Abstract: Anomalies of global symmetries provide important information on the quantum dynamics. We show the dynamical constraints can be organized into three classes: genuine anomalies, fractional topological responses, and integer responses that can be realized in symmetry-protected topological (SPT) phases. Coset symmetry can be present in many physical systems including quantum spin liquids, and the coset symmetry can be a non-invertible symmetry. We introduce twists in coset symmetries, which modify the fusion rules and the generalized Frobenius-Schur indicators. We call such coset symmetries twisted coset symmetries, and they are labeled by the quadruple $(G,K,\omega_{D+1},\alpha_D)$ in $D$ spacetime dimensions where $G$ is a group and $K\subset G$ is a discrete subgroup, $\omega_{D+1}$ is a $(D+1)$-cocycle for group $G$, and $\alpha_{D}$ is a $D$-cochain for group $K$. We present several examples with twisted coset symmetries using lattice models and field theory, including both gapped and gapless systems (such as gapless symmetry-protected topological phases). We investigate the anomalies of general twisted coset symmetry, which presents obstructions to realizing the coset symmetry in (gapped) symmetry-protected topological phases. We show that finite coset symmetry $G/K$ becomes anomalous when $G$ cannot be expressed as the bicrossed product $G=H\Join K$, and such anomalous coset symmetry leads to symmetry-enforced gaplessness in generic spacetime dimensions.

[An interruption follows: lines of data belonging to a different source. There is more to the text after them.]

Lemma deny_list_spec path l :
  negb (existsb (fun prefix => starts_with prefix path) l) = true <->
  Forall (fun x => forall rest, path <> x +:+ rest) l.
Proof.
  rewrite negb_true_iff. induction l as [|x l IH]; [done|]. cbn [existsb]. rewrite orb_false_iff, IH, Forall_cons.
  assert (starts_with x path = false <-> forall rest, path <> x +:+ rest) as ->; [|done].
  rewrite <- not_true_iff_false, starts_with_spec. naive_solver.
Qed.

Lemma allow_list_spec path l :
  existsb (fun prefix => path_matches_prefix path prefix) l = true <-> Exists (fun x => covers x path) l.
Proof.
  rewrite existsb_Exists. split; intros Hx; (eapply Exists_impl; [exact Hx|]); intros x; apply path_matches_prefix_spec.
Qed.

Lemma policy_action_rules_spec p req :
  match policy_action_rules p req with
  | Ok _ => (is_Some (p_intent_pubkey p) -> is_Some (p_order_caps p)) /\
            (forall l, p_allowed_actions p = Some l -> r_action req ∈ l) /\
            (is_Some (p_intent_pubkey p) -> forall v, venue_for_action (r_action req) = Some v -> is_hl_venue v = false)
  | Err r => ~ permits p req /\ refusal r
  end.
Proof.
  unfold policy_action_rules, require.
  destruct (p_intent_pubkey p) as [pk|] eqn:Ei, (p_order_caps p) as [oc|] eqn:Eo; simpl.
  2:{ split; [|eexists; done]. intros [Hp _ _ _ _ _ _ _]. rewrite Ei, Eo in Hp. destruct Hp; [done|]. done. }
  all: destruct (p_allowed_actions p) as [l|] eqn:Ea; simpl;
    [destruct (str_in (r_action req) l) eqn:Es; simpl;
      [apply str_in_spec in Es|split; [|eexists; done]; intros [_ Hp _ _ _ _ _ _];
        apply Hp, str_in_spec in Ea; congruence]|].
  all: try (destruct (venue_for_action (r_action req)) as [v|] eqn:Ev; simpl;
    [destruct (is_hl_venue v) eqn:Eh; simpl;
      [split; [|eexists; done]; intros [_ _ Hp _ _ _ _ _]; rewrite Ei in Hp;
       specialize (Hp ltac:(done) v Ev); congruence|]|]).
  all: naive_solver.
Qed.

Lemma policy_path_rules_spec p req :
  match policy_path_rules p req with
  | Ok _ => (forall l m, p_allowed_methods p = Some l -> r_method req = Some m -> m ∈ l) /\
            (forall l path, p_allowed_path_prefixes p = Some l -> r_path req = Some path ->
               Exists (fun x => covers x path) l) /\
            (forall l path, p_denied_path_prefixes p = Some l -> r_path req = Some path ->
               Forall (fun x => forall rest, path <> x +:+ rest) l)
  | Err r => ~ permits p req /\ refusal r
  end.
Proof.
  unfold policy_path_rules.
  assert (forall b code (Q : Prop), (b = true <-> Q) ->
    match require b code with Ok _ => Q | Err r => ~ Q /\ refusal r end) as Hreq.
  { intros b code Q HQ. destruct b; simpl; [tauto|]. split; [|by eexists]. rewrite <- HQ. done. }
  assert (match (match p_allowed_methods p, r_method req with
      | Some allowed, Some method => require (str_in method allowed) err_code.ACTION_NOT_ALLOWED
      | _, _ => Ok () end) with
    | Ok _ => forall l m, p_allowed_methods p = Some l -> r_method req = Some m -> m ∈ l
    | Err r => ~ permits p req /\ refusal r end) as H1.
  { destruct (p_allowed_methods p) as [l|] eqn:E1, (r_method req) as [m|] eqn:E2; try naive_solver.
    pose proof (Hreq _ err_code.ACTION_NOT_ALLOWED _ (str_in_spec m l)) as Hr.
    destruct (require _ _); [naive_solver|]. split; [|apply Hr]. intros Hp. by apply Hr, (pm_method _ _ Hp). }
  assert (match (match p_allowed_path_prefixes p, r_path req with
      | Some prefixes, Some path =>
          require (existsb (fun prefix => path_matches_prefix path prefix) prefixes) err_code.ACTION_NOT_ALLOWED
      | _, _ => Ok () end) with
    | Ok _ => forall l path, p_allowed_path_prefixes p = Some l -> r_path req = Some path ->
               Exists (fun x => covers x path) l
    | Err r => ~ permits p req /\ refusal r end) as H2.
  { destruct (p_allowed_path_prefixes p) as [l|] eqn:E1, (r_path req) as [m|] eqn:E2; try naive_solver.
    pose proof (Hreq _ err_code.ACTION_NOT_ALLOWED _ (allow_list_spec m l)) as Hr.
    destruct (require _ _); [naive_solver|]. split; [|apply Hr]. intros Hp. by apply Hr, (pm_allowed _ _ Hp). }
  assert (match (match p_denied_path_prefixes p, r_path req with
      | Some prefixes, Some path =>
          require (negb (existsb (fun prefix => starts_with prefix path) prefixes)) err_code.WITHDRAWAL_NOT_SIGNABLE
      | _, _ => Ok () end) with
    | Ok _ => forall l path, p_denied_path_prefixes p = Some l -> r_path req = Some path ->
               Forall (fun x => forall rest, path <> x +:+ rest) l
    | Err r => ~ permits p req /\ refusal r end) as H3.
  { destruct (p_denied_path_prefixes p) as [l|] eqn:E1, (r_path req) as [m|] eqn:E2; try naive_solver.
    pose proof (Hreq _ err_code.WITHDRAWAL_NOT_SIGNABLE _ (deny_list_spec m l)) as Hr.
    destruct (require _ _); [naive_solver|]. split; [|apply Hr]. intros Hp. by apply Hr, (pm_denied _ _ Hp). }
  destruct (match p_allowed_methods p with Some _ => _ | None => _ end) as [u1|]; [|done]. cbn [mbind result_bind].
  destruct (match p_allowed_path_prefixes p with Some _ => _ | None => _ end) as [u2|]; [|done]. cbn [mbind result_bind].
  destruct (match p_denied_path_prefixes p with Some _ => _ | None => _ end) as [u3|]; done.
Qed.

Lemma enforce_policy_inner_spec `{Crates, PolicyEnv} p req h :
  compute_policy_hash p = Some h ->
  match enforce_policy_inner (Some p) req with
  | Ok h' => h' = Some h /\ permits p req
  | Err r => ~ permits p req /\ refusal r
  end.
Proof.
  intros Hh. unfold enforce_policy_inner.
  pose proof (policy_action_rules_spec p req) as HA. destruct (policy_action_rules p req); [|done]. cbn [mbind result_bind].
  pose proof (policy_path_rules_spec p req) as HP. destruct (policy_path_rules p req); [|done]. cbn [mbind result_bind].
  destruct HA as (HA1 & HA2 & HA3), HP as (HP1 & HP2 & HP3).
  destruct (p_label p) as [l|] eqn:El.
  - unfold require. destruct (char_count l <=? 128)%nat eqn:Ec; simpl.
    2:{ split; [|by eexists]. intros Hp. apply (pm_label _ _ Hp) in El. apply Nat.leb_gt in Ec. lia. }
    apply Nat.leb_le in Ec. destruct (p_max_requests_per_minute p) eqn:Er; simpl.
    { split; [|by eexists]. intros Hp. rewrite (pm_rpm _ _ Hp) in Er. done. }
    rewrite Hh. simpl. split; [done|]. split; try done. intros l' Hl'. rewrite El in Hl'. by injection Hl' as <-.
  - destruct (p_max_requests_per_minute p) eqn:Er; simpl.
    { split; [|by eexists]. intros Hp. rewrite (pm_rpm _ _ Hp) in Er. done. }
    rewrite Hh. simpl. split; [done|]. split; try done. congruence.
Qed.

We illustrate examples of anomalous coset symmetries with $A_5/\mathbb{Z}_2$ symmetry, with realizations in lattice models. Show Chinese abstract

Abstract: 全局对称性的异常为量子动力学提供了重要的信息。 我们表明动力学约束可以分为三类：真实异常、分数拓扑响应以及可以在对称性保护的拓扑(SPT)相中实现的整数响应。 共轭对称性可以存在于许多物理系统中，包括量子自旋液体，并且共轭对称性可以是一种不可逆对称性。 我们引入了共轭对称性的扭变，这会修改融合规则和广义的弗罗贝尼乌斯-施瓦茨指标。 我们称这种陪集对称为扭曲陪集对称性，它们由四元组$(G,K,\omega_{D+1},\alpha_D)$标识，在$D$维时空其中$G$是一个群，$K\subset G$是一个离散子群，$\omega_{D+1}$是群$G$的$(D+1)$-上循环，而$\alpha_{D}$是群$K$的$D$-上链。 我们使用格点模型和场论展示了具有扭曲陪集对称性的几个例子，包括有能隙和无能隙系统（如无能隙对称性保护拓扑相）。 我们研究了普遍扭曲陪集对称性的反常，这会阻碍在（有能隙）对称性保护拓扑相中实现陪集对称性。 我们表明，当$G$无法表示为双交叉积$G=H\Join K$时，有限陪集对称性$G/K$会变得反常，并且这种反常的陪集对称性会导致通用时空维度中的对称性强制无能隙性。 我们用$A_5/\mathbb{Z}_2$对称性说明了反常陪集对称性的例子，并在格点模型中实现了这些例子。